-- WHAT THE EXERCISE ASKS --
In the material below, the lines from the one containing "apply join_left_step in" through the one containing "- rewrite E3, E1." are to be given again exactly, ends included, and no others.

**** INPUT ****

Lemma join_left_loop right right_shape left (old : WorkingRow -> bool) out s' :
  foldR (join_left limits eval k condition right right_shape) left (out, map old right) = Ok s' ->
  Forall (fun l => Forall (pair_evaluates l) right) left /\
  fst (fst s') = fst out ++ flat_map (left_rows right right_shape) left /\
  snd s' = map (fun r => existsb (fun l => matched l r) left || old r) right.
Proof.
  revert old out. induction left as [|l left IH]; intros old out; cbn [foldR].
  { intros [= <-]. simpl. by rewrite app_nil_r. }
  intros (s1 & H1 & H2)%rbind_ok. destruct s1 as [out1 rm1].
  apply join_left_step in H1 as (Hev & E1 & E2). simpl in E1, E2. subst rm1.
  destruct (IH _ _ H2) as (Hevs & E3 & E4). split_and!; [by constructor| |].
  - rewrite E3, E1. cbn [flat_map]. by rewrite app_assoc.
  - rewrite E4. apply map_ext. intros r. simpl. by rewrite orb_assoc, (orb_comm (existsb _ left)).
Qed.
(** C20: a window keeps the rows in order and appends to each the value of its
    place among the rows of its partition: its row number, its rank (one more
    than the rows before its run of equal keys), its dense rank (the number of
    its run) or the sum over the rows between the bounds of its frame.  The
    partitions are the groups of equal partition keys, or all rows; the rows of
    one are ordered by the keys, each in its direction, and by their place in
    the input where keys tie, when each key column is of one type. *)
Theorem execute_window_spec input w out :
  machine_frame w -> Z.of_nat (length input) <= u64_max ->
  execute_window limits eval input w = Ok out ->
  exists partitions, partitioned input (lw_partition w) partitions /\ length out = length input /\
    forall i row, input !! i = Some row ->
      exists d partition ordered p o,
        out !! i = Some (mkWorkingRow (RProduct [wr_output row; RValue d]) (wr_scopes row)) /\
        validate_datum (lw_ty w) Required d = Ok tt /\ partition ∈ partitions /\
        ordered_rows input (lw_order w) partition ordered /\
        ordered !! p = Some o /\ or_input_index o = i /\ window_value input w ordered p d.
Proof.
  intros Hf Hmax (partitions & Hb%build_partitions_ok & (values & Hv & (s & Hs & ->)%rmap_ok)%rbind_ok)%rbind_ok.
  pose proof (partitioned_perm _ _ _ Hb) as Hperm. exists partitions. split; [done|].
  destruct (partitions_ok input w partitions _ _ ltac:(rewrite Hperm; apply NoDup_seq) Hf
    ltac:(apply Forall_forall; intros q Hq; split; [pose proof (partition_length _ _ _ _ Hb Hq); lia|by apply (partition_ascending _ _ _ _ Hb)]) Hv)
    as (_ & _ & V).
  apply (foldR_emits_each fst _ (fun e row => exists d, values !! fst e = Some (Some d) /\
    validate_datum (lw_ty w) Required d = Ok tt /\
    row = mkWorkingRow (RProduct [wr_output (snd e); RValue d]) (wr_scopes (snd e)))) in Hs as (rows & -> & Hrows).
  2: { intros e s0 s1 _ (d & Hd%ok_or_ok & [Hval Hpush%push_ok]%check_then)%rbind_ok.
       eexists. split; [exact Hpush|]. exists d. split; [|done]. by destruct (values !! fst e) as [[]|]; simpl in Hd; [congruence|..]. }
  cbn [fst no_rows app]. split; [by rewrite <- (Forall2_length _ _ _ Hrows), length_imap|]. intros i row Hrow.
  destruct (Forall2_lookup_l _ _ _ i (i, row) Hrows) as (r & Hr & d & Hd & Hval & ->); [by rewrite list_lookup_imap, Hrow|].
  assert (Hi : i ∈ concat partitions).
  { rewrite Hperm, elem_of_seq. apply lookup_lt_Some in Hrow. lia. }
  apply list_elem_of_In, in_concat in Hi as (partition & Hp & Hi). apply list_elem_of_In in Hp, Hi.
  destruct (V partition Hp) as (ordered & Ho & Hw). pose proof (proj1 Ho) as Hperm'.
  rewrite <- Hperm' in Hi. apply list_elem_of_fmap_1 in Hi as (o & -> & Hoin).
  apply list_elem_of_lookup_1 in Hoin as (p & Hpo). destruct (Hw p o Hpo) as (d' & Hd' & Hv').
  assert (d' = d) as -> by (simpl in Hd; congruence).
  exists d, partition, ordered, p, o. done.
Qed.
End WindowSpec.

****

-- EXERCISE ANSWER --
  apply join_left_step in H1 as (Hev & E1 & E2). simpl in E1, E2. subst rm1.
  destruct (IH _ _ H2) as (Hevs & E3 & E4). split_and!; [by constructor| |].
  - rewrite E3, E1. cbn [flat_map]. by rewrite app_assoc.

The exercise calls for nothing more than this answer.